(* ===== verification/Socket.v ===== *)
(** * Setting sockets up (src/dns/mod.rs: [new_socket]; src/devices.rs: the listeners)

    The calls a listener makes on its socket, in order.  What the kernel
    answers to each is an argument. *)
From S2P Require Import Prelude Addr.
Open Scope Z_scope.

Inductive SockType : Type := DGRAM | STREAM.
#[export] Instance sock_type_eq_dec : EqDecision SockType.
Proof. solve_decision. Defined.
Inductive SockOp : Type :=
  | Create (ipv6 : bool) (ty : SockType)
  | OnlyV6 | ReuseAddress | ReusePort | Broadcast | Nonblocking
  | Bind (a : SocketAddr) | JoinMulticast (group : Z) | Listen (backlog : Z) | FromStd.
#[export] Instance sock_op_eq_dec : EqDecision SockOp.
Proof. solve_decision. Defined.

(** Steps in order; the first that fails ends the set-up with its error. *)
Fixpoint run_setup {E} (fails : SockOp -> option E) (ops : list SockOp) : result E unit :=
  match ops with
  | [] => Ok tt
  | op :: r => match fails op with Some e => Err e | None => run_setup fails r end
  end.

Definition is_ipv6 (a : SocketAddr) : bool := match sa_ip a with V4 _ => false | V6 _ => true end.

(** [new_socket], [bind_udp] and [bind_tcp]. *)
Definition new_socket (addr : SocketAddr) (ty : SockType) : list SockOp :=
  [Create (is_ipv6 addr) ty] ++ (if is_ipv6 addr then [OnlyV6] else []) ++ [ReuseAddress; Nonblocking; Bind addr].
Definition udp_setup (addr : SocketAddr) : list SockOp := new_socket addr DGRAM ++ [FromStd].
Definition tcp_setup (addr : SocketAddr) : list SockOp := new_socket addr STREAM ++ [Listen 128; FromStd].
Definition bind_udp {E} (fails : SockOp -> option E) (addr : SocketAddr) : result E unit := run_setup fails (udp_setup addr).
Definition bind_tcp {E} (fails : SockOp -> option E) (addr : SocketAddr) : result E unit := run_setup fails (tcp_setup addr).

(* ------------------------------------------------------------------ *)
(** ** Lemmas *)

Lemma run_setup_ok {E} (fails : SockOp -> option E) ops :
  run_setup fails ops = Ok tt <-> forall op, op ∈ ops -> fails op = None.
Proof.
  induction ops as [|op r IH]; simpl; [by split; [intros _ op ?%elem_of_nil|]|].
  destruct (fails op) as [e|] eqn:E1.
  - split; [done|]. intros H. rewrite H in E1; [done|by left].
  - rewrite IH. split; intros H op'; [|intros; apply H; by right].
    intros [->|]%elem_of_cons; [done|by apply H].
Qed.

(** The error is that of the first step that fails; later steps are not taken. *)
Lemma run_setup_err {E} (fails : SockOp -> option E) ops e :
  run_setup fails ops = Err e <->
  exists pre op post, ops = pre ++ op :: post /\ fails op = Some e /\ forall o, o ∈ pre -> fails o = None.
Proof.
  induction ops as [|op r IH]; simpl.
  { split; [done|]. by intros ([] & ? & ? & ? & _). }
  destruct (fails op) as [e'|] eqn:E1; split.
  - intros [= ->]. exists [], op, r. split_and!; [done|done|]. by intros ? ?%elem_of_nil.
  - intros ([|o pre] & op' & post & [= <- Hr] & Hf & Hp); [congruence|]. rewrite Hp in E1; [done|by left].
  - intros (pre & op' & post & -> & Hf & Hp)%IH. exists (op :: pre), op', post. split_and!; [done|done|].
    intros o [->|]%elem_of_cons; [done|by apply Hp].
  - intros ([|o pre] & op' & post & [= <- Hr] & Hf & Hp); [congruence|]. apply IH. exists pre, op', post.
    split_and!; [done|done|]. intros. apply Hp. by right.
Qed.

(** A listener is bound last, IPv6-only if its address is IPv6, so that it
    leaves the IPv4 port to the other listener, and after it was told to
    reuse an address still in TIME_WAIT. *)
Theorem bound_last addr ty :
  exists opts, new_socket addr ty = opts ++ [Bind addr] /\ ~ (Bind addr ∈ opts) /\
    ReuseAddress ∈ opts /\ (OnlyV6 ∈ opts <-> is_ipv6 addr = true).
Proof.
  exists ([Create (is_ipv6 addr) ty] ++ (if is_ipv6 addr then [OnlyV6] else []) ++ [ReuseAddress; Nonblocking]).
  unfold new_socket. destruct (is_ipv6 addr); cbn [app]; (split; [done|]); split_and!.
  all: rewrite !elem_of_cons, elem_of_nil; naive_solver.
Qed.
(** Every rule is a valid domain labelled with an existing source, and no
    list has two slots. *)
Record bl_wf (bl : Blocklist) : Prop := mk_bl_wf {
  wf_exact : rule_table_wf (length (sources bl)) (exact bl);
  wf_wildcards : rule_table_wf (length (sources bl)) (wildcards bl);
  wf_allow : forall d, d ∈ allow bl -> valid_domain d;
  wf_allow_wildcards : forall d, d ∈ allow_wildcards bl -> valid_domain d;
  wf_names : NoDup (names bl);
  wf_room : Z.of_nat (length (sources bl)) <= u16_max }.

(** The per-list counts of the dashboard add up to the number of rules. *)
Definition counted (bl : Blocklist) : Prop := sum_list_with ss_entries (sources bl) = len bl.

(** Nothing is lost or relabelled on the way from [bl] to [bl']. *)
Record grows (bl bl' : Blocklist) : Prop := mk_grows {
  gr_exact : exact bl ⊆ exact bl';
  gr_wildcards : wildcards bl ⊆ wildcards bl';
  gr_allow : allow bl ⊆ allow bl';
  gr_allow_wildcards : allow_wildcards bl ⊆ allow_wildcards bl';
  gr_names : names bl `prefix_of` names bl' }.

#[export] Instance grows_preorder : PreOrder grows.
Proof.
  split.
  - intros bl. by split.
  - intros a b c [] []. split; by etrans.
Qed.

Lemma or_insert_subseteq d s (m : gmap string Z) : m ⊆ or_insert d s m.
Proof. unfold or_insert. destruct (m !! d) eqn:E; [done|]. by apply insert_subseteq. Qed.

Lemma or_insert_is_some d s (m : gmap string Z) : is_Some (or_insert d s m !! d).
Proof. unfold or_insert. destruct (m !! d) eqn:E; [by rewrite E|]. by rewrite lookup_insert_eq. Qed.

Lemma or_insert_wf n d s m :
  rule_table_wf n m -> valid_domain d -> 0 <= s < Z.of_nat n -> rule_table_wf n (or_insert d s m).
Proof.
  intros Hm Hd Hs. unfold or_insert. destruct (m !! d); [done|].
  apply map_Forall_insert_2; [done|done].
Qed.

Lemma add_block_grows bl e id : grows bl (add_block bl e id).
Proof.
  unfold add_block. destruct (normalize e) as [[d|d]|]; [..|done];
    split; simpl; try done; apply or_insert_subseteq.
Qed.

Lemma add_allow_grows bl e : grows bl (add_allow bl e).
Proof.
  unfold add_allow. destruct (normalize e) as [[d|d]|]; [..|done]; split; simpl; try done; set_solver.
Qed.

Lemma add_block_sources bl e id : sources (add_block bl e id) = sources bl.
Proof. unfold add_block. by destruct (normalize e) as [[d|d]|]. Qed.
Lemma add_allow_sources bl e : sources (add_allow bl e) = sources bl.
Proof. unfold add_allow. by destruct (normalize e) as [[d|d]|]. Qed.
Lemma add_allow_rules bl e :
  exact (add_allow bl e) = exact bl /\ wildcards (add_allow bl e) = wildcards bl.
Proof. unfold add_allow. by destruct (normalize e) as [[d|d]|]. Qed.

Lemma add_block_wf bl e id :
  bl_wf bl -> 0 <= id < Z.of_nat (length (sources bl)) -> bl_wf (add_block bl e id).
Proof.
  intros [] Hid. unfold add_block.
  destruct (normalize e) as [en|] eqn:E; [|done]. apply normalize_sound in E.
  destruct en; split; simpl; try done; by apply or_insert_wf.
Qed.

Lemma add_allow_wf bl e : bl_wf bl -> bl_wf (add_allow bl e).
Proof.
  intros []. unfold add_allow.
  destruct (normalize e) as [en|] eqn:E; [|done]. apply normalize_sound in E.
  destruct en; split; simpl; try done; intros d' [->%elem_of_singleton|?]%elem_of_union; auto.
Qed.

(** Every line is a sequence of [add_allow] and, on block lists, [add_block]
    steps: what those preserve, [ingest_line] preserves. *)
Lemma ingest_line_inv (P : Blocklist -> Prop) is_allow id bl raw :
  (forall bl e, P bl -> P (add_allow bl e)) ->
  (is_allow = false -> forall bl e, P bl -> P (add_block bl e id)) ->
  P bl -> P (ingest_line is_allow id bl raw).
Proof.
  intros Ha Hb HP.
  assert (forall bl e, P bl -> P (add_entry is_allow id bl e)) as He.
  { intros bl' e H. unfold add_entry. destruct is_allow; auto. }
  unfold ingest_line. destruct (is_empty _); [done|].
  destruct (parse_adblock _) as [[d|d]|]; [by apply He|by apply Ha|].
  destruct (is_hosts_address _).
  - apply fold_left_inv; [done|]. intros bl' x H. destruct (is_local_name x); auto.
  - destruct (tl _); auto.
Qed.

______

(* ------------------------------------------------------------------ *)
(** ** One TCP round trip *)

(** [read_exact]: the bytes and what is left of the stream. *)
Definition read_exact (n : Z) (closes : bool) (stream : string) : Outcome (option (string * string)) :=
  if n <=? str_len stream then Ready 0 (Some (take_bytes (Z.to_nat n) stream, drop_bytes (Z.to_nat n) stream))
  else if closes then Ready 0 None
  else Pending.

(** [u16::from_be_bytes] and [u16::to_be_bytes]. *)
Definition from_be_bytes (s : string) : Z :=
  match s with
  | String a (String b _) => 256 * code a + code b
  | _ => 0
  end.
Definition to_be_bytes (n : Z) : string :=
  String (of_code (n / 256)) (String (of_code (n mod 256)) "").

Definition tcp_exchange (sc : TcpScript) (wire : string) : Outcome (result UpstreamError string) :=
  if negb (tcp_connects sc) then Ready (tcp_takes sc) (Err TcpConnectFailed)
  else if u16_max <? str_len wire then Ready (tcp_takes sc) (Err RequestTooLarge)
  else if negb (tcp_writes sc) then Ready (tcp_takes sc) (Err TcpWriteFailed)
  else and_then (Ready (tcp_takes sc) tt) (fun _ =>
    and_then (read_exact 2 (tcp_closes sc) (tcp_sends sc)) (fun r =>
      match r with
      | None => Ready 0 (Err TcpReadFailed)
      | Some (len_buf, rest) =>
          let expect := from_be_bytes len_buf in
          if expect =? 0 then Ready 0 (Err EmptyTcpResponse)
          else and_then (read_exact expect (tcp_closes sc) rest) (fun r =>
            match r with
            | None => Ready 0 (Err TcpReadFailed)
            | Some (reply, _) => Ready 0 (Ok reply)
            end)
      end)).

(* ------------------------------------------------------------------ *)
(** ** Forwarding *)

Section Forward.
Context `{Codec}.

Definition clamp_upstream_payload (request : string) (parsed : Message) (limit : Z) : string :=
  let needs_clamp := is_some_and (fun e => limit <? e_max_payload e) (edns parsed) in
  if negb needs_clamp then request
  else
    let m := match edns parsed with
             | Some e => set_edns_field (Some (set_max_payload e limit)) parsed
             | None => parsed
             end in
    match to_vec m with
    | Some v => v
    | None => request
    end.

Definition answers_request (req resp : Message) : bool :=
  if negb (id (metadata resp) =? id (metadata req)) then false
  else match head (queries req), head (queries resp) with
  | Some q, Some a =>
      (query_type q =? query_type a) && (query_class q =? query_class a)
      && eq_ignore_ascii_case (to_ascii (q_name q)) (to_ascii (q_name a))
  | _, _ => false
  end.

______

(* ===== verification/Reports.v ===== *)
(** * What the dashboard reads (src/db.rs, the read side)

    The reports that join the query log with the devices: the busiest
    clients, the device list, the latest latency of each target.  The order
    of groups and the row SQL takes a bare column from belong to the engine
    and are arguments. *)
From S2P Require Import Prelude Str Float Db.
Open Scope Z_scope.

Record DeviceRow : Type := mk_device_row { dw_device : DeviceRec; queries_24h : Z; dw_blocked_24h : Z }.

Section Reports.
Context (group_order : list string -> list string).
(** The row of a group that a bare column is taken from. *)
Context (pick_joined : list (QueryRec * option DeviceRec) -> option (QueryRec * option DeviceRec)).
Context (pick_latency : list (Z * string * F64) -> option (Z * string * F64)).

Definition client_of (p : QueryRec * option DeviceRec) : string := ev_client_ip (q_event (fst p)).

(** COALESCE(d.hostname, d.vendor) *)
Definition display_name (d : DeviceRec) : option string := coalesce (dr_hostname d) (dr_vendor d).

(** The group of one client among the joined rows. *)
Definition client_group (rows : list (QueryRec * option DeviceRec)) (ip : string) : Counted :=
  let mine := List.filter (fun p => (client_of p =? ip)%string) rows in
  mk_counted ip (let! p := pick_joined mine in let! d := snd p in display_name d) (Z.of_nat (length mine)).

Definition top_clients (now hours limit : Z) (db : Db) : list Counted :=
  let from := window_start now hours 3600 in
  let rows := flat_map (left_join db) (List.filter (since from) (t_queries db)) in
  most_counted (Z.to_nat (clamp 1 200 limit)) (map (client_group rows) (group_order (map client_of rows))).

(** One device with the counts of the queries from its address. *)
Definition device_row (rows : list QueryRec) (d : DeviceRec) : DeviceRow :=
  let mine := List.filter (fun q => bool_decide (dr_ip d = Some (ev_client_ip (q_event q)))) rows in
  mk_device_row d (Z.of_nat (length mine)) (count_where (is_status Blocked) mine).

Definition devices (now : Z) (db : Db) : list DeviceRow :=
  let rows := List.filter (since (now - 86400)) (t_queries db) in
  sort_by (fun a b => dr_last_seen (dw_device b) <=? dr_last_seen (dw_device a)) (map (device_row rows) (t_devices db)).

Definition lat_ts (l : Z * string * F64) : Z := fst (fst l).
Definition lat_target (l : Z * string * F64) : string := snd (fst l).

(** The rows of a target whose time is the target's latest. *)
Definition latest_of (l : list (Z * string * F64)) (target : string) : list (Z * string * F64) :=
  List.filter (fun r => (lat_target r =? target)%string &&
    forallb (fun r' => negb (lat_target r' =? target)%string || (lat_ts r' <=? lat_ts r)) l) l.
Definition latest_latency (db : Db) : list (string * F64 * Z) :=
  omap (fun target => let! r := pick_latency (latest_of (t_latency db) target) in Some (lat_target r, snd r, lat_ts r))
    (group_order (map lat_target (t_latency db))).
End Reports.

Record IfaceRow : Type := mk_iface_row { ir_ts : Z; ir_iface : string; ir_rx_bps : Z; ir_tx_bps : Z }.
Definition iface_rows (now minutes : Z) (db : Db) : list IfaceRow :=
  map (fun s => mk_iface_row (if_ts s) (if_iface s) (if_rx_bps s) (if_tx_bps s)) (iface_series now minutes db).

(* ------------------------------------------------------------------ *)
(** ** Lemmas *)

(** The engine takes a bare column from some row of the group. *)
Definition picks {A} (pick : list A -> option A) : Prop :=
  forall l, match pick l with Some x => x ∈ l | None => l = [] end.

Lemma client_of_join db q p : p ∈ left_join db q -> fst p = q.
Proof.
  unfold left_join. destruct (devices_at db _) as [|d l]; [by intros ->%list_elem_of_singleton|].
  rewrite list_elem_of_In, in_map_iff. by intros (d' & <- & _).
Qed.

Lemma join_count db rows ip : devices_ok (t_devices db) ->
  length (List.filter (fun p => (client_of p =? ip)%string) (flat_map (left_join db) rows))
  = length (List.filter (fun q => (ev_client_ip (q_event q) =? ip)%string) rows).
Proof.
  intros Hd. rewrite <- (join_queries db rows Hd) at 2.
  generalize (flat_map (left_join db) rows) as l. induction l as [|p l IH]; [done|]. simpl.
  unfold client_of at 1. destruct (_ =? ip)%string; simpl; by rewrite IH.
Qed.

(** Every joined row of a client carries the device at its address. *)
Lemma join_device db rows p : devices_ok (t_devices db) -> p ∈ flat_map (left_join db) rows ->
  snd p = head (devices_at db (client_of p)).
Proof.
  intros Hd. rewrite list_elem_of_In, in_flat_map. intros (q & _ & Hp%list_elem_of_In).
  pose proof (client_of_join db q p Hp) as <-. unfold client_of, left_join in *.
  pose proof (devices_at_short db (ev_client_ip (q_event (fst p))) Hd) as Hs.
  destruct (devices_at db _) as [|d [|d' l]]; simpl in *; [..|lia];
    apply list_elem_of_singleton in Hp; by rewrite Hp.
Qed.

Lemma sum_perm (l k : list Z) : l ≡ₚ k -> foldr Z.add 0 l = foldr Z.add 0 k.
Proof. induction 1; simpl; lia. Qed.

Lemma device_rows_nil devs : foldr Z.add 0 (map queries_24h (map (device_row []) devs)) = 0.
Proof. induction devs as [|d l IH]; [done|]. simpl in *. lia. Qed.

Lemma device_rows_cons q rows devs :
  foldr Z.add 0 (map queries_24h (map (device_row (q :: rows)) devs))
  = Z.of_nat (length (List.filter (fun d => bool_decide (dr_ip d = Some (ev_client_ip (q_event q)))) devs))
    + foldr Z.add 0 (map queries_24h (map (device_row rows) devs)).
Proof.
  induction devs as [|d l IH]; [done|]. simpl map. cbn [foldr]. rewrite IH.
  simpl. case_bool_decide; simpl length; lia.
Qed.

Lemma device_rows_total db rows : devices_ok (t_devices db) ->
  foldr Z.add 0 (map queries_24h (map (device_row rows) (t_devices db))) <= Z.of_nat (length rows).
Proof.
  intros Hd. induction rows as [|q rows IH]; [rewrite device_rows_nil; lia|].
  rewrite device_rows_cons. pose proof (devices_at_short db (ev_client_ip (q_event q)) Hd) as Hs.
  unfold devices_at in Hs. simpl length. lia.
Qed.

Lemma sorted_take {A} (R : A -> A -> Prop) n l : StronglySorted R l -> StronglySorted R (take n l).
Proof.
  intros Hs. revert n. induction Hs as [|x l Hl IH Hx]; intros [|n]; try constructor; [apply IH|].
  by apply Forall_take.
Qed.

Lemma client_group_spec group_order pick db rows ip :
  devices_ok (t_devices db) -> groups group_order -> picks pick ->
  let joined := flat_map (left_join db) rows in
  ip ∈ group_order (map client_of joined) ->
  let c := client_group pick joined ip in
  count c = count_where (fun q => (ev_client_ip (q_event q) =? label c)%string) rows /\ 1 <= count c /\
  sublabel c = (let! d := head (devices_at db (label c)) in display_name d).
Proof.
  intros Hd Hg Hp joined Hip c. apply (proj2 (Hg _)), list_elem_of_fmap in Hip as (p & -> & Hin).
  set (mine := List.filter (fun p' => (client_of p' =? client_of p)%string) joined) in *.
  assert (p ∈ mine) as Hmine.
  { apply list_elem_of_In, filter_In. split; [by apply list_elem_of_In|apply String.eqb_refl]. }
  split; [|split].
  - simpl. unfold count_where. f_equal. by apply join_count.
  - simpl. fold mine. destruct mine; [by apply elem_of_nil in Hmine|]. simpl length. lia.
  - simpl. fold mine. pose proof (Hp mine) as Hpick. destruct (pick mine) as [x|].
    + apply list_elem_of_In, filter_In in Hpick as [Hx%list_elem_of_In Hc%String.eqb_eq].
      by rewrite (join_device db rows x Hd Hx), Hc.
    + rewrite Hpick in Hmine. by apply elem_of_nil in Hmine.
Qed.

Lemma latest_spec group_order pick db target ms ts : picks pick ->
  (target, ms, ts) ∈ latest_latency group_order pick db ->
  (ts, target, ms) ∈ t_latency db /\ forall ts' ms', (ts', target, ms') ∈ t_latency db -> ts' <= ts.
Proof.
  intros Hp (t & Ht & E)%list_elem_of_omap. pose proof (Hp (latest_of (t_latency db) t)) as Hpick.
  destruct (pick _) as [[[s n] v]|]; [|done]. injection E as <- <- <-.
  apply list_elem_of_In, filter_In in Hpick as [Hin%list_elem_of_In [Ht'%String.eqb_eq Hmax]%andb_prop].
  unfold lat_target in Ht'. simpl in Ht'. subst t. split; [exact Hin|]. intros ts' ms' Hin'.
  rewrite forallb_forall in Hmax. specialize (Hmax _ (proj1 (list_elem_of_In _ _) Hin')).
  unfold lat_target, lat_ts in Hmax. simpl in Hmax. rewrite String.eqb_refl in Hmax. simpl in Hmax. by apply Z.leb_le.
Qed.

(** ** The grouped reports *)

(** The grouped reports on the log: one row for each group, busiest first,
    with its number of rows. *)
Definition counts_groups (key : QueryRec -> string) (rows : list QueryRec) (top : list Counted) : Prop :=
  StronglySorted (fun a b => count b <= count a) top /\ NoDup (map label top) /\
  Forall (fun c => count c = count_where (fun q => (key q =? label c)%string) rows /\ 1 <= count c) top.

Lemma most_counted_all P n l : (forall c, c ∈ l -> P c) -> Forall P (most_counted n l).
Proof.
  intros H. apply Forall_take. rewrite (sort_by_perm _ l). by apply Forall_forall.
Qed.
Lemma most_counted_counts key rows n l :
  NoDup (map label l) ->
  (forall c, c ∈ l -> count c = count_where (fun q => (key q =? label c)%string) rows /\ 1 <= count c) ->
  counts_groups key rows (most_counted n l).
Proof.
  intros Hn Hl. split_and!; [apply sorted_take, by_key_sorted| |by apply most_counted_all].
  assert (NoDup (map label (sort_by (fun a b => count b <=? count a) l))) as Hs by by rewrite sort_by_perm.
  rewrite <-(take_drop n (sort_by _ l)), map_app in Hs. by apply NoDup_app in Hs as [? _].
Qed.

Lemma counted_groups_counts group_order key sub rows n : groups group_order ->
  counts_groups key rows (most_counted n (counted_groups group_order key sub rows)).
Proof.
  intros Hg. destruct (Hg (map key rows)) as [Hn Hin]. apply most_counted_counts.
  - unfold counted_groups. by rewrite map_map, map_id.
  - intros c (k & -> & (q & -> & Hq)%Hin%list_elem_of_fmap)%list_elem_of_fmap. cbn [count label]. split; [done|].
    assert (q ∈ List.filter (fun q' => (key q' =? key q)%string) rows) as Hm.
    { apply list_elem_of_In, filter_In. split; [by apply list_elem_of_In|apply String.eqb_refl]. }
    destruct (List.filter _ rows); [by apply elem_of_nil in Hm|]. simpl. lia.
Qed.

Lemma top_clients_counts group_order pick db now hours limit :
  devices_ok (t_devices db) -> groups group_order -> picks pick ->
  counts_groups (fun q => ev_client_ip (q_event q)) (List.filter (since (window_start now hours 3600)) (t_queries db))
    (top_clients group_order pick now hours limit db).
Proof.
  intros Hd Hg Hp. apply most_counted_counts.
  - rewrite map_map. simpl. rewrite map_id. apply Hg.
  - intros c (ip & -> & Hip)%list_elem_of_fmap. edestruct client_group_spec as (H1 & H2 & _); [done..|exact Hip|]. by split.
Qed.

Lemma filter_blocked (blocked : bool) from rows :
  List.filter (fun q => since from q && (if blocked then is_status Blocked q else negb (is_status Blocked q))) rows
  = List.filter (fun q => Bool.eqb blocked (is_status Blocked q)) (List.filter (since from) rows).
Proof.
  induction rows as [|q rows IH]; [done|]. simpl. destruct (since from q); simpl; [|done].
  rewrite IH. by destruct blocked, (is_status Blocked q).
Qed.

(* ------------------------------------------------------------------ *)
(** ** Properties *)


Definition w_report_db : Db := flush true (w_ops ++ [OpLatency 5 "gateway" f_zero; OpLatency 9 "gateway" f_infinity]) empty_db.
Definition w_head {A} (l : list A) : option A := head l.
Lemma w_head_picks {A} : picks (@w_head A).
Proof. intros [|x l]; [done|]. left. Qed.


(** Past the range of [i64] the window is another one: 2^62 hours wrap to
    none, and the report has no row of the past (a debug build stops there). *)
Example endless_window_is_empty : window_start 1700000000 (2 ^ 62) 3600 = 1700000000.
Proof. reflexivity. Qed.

______

Give back exactly the lines of the listing above that run from the line with "String (of_code (n /" to the line with "if negb (id", inclusive.

» EXERCISE SOLUTION:
  String (of_code (n / 256)) (String (of_code (n mod 256)) "").

Definition tcp_exchange (sc : TcpScript) (wire : string) : Outcome (result UpstreamError string) :=
  if negb (tcp_connects sc) then Ready (tcp_takes sc) (Err TcpConnectFailed)
  else if u16_max <? str_len wire then Ready (tcp_takes sc) (Err RequestTooLarge)
  else if negb (tcp_writes sc) then Ready (tcp_takes sc) (Err TcpWriteFailed)
  else and_then (Ready (tcp_takes sc) tt) (fun _ =>
    and_then (read_exact 2 (tcp_closes sc) (tcp_sends sc)) (fun r =>
      match r with
      | None => Ready 0 (Err TcpReadFailed)
      | Some (len_buf, rest) =>
          let expect := from_be_bytes len_buf in
          if expect =? 0 then Ready 0 (Err EmptyTcpResponse)
          else and_then (read_exact expect (tcp_closes sc) rest) (fun r =>
            match r with
            | None => Ready 0 (Err TcpReadFailed)
            | Some (reply, _) => Ready 0 (Ok reply)
            end)
      end)).

(* ------------------------------------------------------------------ *)
(** ** Forwarding *)

Section Forward.
Context `{Codec}.

Definition clamp_upstream_payload (request : string) (parsed : Message) (limit : Z) : string :=
  let needs_clamp := is_some_and (fun e => limit <? e_max_payload e) (edns parsed) in
  if negb needs_clamp then request
  else
    let m := match edns parsed with
             | Some e => set_edns_field (Some (set_max_payload e limit)) parsed
             | None => parsed
             end in
    match to_vec m with
    | Some v => v
    | None => request
    end.

Definition answers_request (req resp : Message) : bool :=
  if negb (id (metadata resp) =? id (metadata req)) then false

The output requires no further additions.